(GIVEN DATA Opens)

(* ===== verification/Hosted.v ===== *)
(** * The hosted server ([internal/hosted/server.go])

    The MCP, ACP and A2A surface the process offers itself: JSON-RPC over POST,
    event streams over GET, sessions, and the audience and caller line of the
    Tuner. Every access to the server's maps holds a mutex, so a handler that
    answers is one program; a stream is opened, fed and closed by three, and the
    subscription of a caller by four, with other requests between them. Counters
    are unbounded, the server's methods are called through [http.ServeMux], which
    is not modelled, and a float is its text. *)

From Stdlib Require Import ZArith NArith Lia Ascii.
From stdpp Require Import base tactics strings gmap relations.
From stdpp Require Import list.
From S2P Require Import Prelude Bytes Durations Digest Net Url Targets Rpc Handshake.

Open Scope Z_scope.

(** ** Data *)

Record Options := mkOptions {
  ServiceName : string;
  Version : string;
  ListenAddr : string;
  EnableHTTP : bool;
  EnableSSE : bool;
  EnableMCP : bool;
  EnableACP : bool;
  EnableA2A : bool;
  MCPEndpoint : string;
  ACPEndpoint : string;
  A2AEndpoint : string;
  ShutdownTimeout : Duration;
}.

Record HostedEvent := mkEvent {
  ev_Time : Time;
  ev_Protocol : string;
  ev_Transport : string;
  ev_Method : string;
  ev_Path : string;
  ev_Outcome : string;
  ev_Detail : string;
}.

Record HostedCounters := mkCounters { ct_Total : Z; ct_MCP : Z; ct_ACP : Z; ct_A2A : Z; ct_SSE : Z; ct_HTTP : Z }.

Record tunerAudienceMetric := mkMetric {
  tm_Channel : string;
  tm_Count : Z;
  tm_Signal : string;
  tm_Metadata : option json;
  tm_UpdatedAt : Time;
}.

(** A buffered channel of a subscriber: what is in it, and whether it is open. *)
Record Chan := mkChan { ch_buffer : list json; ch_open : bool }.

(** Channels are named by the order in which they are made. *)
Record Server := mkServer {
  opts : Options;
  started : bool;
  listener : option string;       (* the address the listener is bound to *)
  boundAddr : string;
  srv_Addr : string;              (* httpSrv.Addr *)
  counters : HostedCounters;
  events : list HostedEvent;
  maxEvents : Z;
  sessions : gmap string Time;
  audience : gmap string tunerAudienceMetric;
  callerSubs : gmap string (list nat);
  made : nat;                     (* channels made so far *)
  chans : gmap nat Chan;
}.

(GIVEN DATA Closes)

PROBLEM DETAILS: Wherever a line in the entries holds "which", copy that line.

ANSWER AREA:
    are unbounded, the server's methods are called through [http.ServeMux], which
(** Channels are named by the order in which they are made. *)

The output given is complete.